Stored data entries
********

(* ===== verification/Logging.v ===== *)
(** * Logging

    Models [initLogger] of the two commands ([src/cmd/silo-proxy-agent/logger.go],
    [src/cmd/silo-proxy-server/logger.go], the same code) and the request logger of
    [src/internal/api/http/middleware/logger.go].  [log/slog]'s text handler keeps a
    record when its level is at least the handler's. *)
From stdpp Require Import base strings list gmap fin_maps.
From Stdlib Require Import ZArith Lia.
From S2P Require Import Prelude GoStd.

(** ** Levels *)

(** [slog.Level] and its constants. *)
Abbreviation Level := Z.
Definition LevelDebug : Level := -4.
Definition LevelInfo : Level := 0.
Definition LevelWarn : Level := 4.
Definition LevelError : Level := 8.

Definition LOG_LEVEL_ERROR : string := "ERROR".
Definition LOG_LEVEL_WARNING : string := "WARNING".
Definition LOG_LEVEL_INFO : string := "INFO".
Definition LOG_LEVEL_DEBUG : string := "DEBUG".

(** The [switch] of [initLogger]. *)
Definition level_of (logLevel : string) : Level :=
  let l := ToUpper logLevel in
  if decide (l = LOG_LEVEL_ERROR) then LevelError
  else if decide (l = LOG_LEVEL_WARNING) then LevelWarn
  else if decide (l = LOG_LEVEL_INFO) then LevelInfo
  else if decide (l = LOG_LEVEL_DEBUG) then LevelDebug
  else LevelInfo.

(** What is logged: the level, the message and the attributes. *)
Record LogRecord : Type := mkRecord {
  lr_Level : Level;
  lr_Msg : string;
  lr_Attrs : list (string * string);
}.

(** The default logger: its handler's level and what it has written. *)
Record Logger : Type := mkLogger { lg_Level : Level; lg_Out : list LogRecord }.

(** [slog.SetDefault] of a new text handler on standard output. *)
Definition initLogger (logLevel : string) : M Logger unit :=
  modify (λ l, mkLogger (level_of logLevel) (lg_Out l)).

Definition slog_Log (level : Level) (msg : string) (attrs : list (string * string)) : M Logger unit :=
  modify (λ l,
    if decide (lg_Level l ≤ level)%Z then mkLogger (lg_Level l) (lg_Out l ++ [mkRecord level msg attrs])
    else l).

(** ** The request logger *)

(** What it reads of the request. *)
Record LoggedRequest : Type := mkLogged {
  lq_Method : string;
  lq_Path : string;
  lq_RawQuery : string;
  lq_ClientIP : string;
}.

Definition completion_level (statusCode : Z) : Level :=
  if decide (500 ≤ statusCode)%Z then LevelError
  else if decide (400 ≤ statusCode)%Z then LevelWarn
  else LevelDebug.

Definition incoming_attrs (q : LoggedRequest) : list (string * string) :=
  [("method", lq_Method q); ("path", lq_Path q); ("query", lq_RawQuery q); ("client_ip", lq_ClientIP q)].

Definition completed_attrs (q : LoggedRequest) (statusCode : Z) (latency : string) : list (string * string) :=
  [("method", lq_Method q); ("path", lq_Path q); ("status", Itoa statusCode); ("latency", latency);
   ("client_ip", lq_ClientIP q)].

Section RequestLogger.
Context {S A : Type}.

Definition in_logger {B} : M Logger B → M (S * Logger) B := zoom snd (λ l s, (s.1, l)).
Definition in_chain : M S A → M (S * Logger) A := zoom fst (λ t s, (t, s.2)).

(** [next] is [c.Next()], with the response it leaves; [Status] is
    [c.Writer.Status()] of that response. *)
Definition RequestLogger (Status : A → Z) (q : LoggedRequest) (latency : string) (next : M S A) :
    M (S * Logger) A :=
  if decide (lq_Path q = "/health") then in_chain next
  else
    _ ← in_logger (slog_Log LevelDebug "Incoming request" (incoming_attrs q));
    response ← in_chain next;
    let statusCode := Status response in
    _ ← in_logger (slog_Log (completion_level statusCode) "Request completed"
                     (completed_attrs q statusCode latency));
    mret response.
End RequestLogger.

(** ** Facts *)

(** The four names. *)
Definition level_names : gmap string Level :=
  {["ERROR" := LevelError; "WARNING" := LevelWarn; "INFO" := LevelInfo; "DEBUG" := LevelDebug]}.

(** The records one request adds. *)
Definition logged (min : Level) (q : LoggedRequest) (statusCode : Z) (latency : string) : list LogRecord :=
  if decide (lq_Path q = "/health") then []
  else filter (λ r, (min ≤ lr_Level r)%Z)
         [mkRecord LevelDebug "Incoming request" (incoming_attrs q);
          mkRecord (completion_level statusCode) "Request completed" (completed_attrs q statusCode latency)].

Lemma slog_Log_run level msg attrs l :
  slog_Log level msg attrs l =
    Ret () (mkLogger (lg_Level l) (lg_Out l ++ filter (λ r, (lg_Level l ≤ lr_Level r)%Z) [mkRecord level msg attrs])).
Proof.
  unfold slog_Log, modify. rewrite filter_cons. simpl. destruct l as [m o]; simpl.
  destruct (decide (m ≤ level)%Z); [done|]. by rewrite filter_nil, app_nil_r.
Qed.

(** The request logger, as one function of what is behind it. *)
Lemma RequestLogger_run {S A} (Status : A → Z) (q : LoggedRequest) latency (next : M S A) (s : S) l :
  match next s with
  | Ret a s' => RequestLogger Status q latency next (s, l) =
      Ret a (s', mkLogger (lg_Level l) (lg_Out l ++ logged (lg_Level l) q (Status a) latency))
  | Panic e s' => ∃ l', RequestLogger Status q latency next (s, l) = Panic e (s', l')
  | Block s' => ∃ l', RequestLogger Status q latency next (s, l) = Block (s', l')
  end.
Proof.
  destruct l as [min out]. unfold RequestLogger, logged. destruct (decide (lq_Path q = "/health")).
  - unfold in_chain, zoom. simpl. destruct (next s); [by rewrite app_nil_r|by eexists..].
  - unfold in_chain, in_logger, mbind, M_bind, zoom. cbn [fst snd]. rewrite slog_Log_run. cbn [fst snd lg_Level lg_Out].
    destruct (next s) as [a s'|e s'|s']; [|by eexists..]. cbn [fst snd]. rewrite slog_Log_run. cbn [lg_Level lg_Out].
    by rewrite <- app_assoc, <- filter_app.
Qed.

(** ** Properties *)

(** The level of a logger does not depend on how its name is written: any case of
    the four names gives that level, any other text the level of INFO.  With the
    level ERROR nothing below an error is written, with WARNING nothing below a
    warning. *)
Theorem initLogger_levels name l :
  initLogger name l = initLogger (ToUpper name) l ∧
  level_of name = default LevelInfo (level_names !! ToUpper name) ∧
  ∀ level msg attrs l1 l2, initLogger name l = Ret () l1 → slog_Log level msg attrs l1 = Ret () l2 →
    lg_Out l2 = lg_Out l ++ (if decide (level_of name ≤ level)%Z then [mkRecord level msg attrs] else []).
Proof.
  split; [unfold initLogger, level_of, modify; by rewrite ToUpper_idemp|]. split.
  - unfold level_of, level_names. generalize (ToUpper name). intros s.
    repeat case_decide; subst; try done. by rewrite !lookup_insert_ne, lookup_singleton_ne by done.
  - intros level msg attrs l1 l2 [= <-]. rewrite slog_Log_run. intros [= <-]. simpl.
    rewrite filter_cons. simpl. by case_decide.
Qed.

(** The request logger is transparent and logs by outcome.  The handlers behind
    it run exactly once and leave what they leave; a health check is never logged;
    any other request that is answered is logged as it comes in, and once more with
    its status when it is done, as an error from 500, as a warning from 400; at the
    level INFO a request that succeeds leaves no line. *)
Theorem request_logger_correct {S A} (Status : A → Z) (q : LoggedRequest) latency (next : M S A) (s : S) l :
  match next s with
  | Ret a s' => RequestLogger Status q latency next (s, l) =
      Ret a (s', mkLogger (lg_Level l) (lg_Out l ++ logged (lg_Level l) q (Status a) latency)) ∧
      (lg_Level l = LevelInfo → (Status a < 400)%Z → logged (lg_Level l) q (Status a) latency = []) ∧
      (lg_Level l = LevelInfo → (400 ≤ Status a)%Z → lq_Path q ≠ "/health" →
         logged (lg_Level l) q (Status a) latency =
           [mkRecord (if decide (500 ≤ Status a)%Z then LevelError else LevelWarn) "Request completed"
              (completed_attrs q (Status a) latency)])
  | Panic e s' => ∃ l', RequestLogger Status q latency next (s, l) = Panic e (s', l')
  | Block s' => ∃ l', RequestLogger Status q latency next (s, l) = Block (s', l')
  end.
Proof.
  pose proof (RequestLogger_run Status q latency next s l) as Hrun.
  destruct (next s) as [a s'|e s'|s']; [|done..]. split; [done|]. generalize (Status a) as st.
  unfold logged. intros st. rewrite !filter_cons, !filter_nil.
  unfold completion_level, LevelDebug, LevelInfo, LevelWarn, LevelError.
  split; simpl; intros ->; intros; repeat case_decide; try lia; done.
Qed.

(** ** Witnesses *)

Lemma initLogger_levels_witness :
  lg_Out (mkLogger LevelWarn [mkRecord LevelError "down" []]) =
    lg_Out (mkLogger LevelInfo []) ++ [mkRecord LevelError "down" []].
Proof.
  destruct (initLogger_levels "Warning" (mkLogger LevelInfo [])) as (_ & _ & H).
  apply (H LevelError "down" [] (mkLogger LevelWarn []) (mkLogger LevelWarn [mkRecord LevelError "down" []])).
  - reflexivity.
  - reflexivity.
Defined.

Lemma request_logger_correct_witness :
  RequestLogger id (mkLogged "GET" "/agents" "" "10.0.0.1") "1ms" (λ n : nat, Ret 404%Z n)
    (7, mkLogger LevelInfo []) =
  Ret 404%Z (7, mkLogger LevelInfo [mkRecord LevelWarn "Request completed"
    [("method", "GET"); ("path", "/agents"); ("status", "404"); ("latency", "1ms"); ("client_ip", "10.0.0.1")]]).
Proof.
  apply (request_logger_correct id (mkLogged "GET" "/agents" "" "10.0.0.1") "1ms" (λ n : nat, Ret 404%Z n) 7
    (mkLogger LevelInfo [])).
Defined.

********

PROBLEM TO WORK ON → From the records above, give again exactly the lines running from the line with "mret response." to the line with "Definition logged (min", inclusive.

RESULT →
    mret response.
End RequestLogger.

(** ** Facts *)

(** The four names. *)
Definition level_names : gmap string Level :=
  {["ERROR" := LevelError; "WARNING" := LevelWarn; "INFO" := LevelInfo; "DEBUG" := LevelDebug]}.

(** The records one request adds. *)
Definition logged (min : Level) (q : LoggedRequest) (statusCode : Z) (latency : string) : list LogRecord :=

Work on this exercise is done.